Giovane anarchico, nel 1937, a soli 15 anni, prese contatti con gli anti-fascisti sardi nella prospettiva, poi non verificatasi, di una ribellione su base regionale contro il fascismo. Profondo ammiratore di Marx, Berlinguer si iscrisse al PCI. Partecipò alla Resistenza partigiana tra le "Brigate Garibaldi" e fu fra i protagonisti di un moto antifascista esploso nella sua città natale.
Dopo alcuni mesi di detenzione il padre lo portò a Salerno, luogo in cui la famiglia reale ed il governo di Badoglio avevano preso rifugio dopo l'armistizio fra l'Italia e gli alleati. Nella città campana il padre gli presentò Palmiro Togliatti, che era stato suo compagno di scuola e che era all'epoca la personalita più importante del PCI. Berlinguer fece una buona impressione a Togliatti, che nell'immediato lo rinviò in Sardegna per perfezionare la sua preparazione politica; dopo il suo trasferimento a Milano lo fece entrare, giovanissimo, nel comitato centrale del partito.
Togliatti lo volle poi con sé anche a Roma: nel 1949 fu nominato segretario della federazione dei giovani comunisti (FGCI), carica che avrebbe mantenuto sino al 1956 e l'anno successivo Berlinguer divenne il segretario della Federazione mondiale della Gioventù Democratica, l'associazione internazionale dei giovani marxisti.Eletto per la prima volta deputato nel 1968, per il collegio elettorale di Roma, si fece portavoce della corrente progressista e popolare del partito. Nominato, nel corso del XII congresso, vice-segretario nazionale guidò nel 1969 una delegazione del partito ai lavori della conferenza internazionale dei partiti comunisti che si tenne a Mosca; in tale occasione, trovandosi in disaccordo con la linea sovietica (fonte massima degli indirizzi dell'internazionale comunista), a sorpresa rifiutò di sottoscrivere la relazione finale.

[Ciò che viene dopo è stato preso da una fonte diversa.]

(* ===== verification/Backup.v ===== *)
(** * Encrypted backups: [services/backupService.ts]

    The whole vault, encrypted under a key derived from a passphrase, in a versioned
    JSON file; its inspection before a restore; and the restore itself.  PBKDF2 is
    WebCrypto's, so it is a parameter. *)

From Stdlib Require Import QArith Lia.
From S2P Require Import Prelude JsNumber JsString JsStringFacts JsCollection Json.
From S2P Require Import JsonFacts JsonPretty Nostr CryptoModel Platform IdentityStore.
From S2P Require Import LocalLists NostrIdentity CircleKeys.
Close Scope Q_scope.
Import (hints) Vault.

(** [deriveKey] with PBKDF2-SHA-256: password, salt, iterations.  [None] when the
    browser refuses the iteration count. *)
Class Pbkdf2 : Type := {
  pbkdf2 : bytes → bytes → num → option bytes;
  pbkdf2_accepts p s : is_Some (pbkdf2 p s (int 600000))
}.

Module Backup.

Definition FORMAT : string := "sentinelmesh-vault-backup".
Definition FORMAT_VERSION : num := int 1.
Definition PBKDF2_ITERATIONS : num := int 600000.

Record RestoreResult : Type := mkRestore {
  identityRestored : bool;
  circlesRestored : nat;
  circlesFailed : list string
}.

Definition b64e (b : bytes) : string := Vault.b64encode b.
Definition b64d (s : string) : outcome bytes := Vault.b64decode s.

(** [BackupFile] *)
Definition backup_file (salt iv ciphertext : bytes) : json :=
  JObj [("format", JStr FORMAT); ("version", JNum FORMAT_VERSION);
        ("kdf", JObj [("name", JStr "PBKDF2"); ("hash", JStr "SHA-256");
                      ("iterations", JNum PBKDF2_ITERATIONS); ("salt", JStr (b64e salt))]);
        ("iv", JStr (b64e iv)); ("ciphertext", JStr (b64e ciphertext))].

Section backup.
Context `{Aes, Sha256, Random, NostrTools, Pbkdf2}.

Definition deriveKey (passphrase : string) (salt : bytes) (iterations : num) : outcome CryptoKey :=
  match pbkdf2 (utf8_encode passphrase) salt iterations with
  | Some raw => Ok (mkKey raw false)
  | None => Throw "OperationError"
  end.

Definition exportBackup (passphrase : string) : prog World string :=
  payload ← Vault.loadVault;
  match payload with
  | None => throw "No identity to back up"
  | Some payload =>
      salt ← getRandomValues 16;
      iv ← getRandomValues 12;
      aesKey ← lift_outcome (deriveKey passphrase salt PBKDF2_ITERATIONS);
      ciphertext ← subtle_encrypt aesKey iv [] (utf8_encode (Vault.encodeVaultPayload payload));
      fp ← Vault.vaultFingerprint;
      _ ← Vault.saveVaultMeta (mkVaultMeta fp);
      mret (stringify_pretty (backup_file salt iv ciphertext))
  end.

Definition currentVaultId : prog World string :=
  fp ← Vault.vaultFingerprint; mret (Vault.formatVaultId fp).

Definition open_file (file : json) (passphrase : string) : outcome (Vault.VaultPayload * string) :=
  kdf ← Vault.typed (field file "kdf");
  salt ← Vault.typed (str_field kdf "salt");
  salt ← b64d salt;
  iterations ← Vault.typed (num_field kdf "iterations");
  aesKey ← deriveKey passphrase salt iterations;
  iv ← Vault.typed (str_field file "iv");
  iv ← b64d iv;
  ciphertext ← Vault.typed (str_field file "ciphertext");
  ciphertext ← b64d ciphertext;
  plain ← Vault.typed (aes_decrypt (key_raw aesKey) iv [] ciphertext);
  payload ← Vault.decodeVaultPayload (utf8_decode plain);
  fp ← Vault.fingerprintPayload payload;
  Ok (payload, Vault.formatVaultId fp).

Definition decryptBackup (fileText passphrase : string) : outcome (Vault.VaultPayload * string) :=
  match parse fileText with
  | None => Throw "Not a valid backup file"
  | Some file =>
      if negb (CircleKeys.str_is (field file "format") FORMAT
               && CircleKeys.num_is (field file "version") FORMAT_VERSION)
      then Throw "Unrecognized or unsupported backup file format"
      else
        match open_file file passphrase with
        | Ok r => Ok r
        | Throw _ => Throw "Incorrect passphrase or corrupted backup file"
        end
  end.

(** One circle of the payload: restored, or recorded as failed. *)
Definition restore_circle (acc : nat * list string) (c : Vault.VaultCircle)
    : prog World (nat * list string) :=
  try_catch
    (_ ← CircleKeys.saveCircleKeyWithBackup (Vault.vc_id c) (Vault.vc_key c) (Vault.epoch_of c);
     _ ← LocalLists.addCircleId (Vault.vc_id c);
     mret (S acc.1, acc.2))
    (λ _, mret (acc.1, acc.2 ++ [Vault.vc_id c])).

Definition applyRestore (payload : Vault.VaultPayload) : prog World RestoreResult :=
  _ ← NostrIdentity.restoreIdentityFromSecretKey (Vault.identitySk payload);
  '(n, failed) ← for_fold (Vault.circles payload) (0, []) restore_circle;
  mret (mkRestore true n failed).

(** ** Export and inspection *)

Lemma backup_json_ok salt iv c : json_ok (backup_file salt iv c) = true.
Proof. reflexivity. Qed.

La presa di posizione, inattesa quanto "scandalosa", fu memorabile: tenne il discorso decisamente più critico in assoluto fra quelli che mai leader comunisti abbiano tenuto a Mosca rinfacciando a Leonid Breznev che l'invasione sovietica della Cecoslovacchia (che definì espressivamente la "tragedia di Praga") aveva solo evidenziato le radicali divergenze affioranti nel movimento comunista su temi fondamentali come la sovranità nazionale, la democrazia socialista e la libertà di cultura.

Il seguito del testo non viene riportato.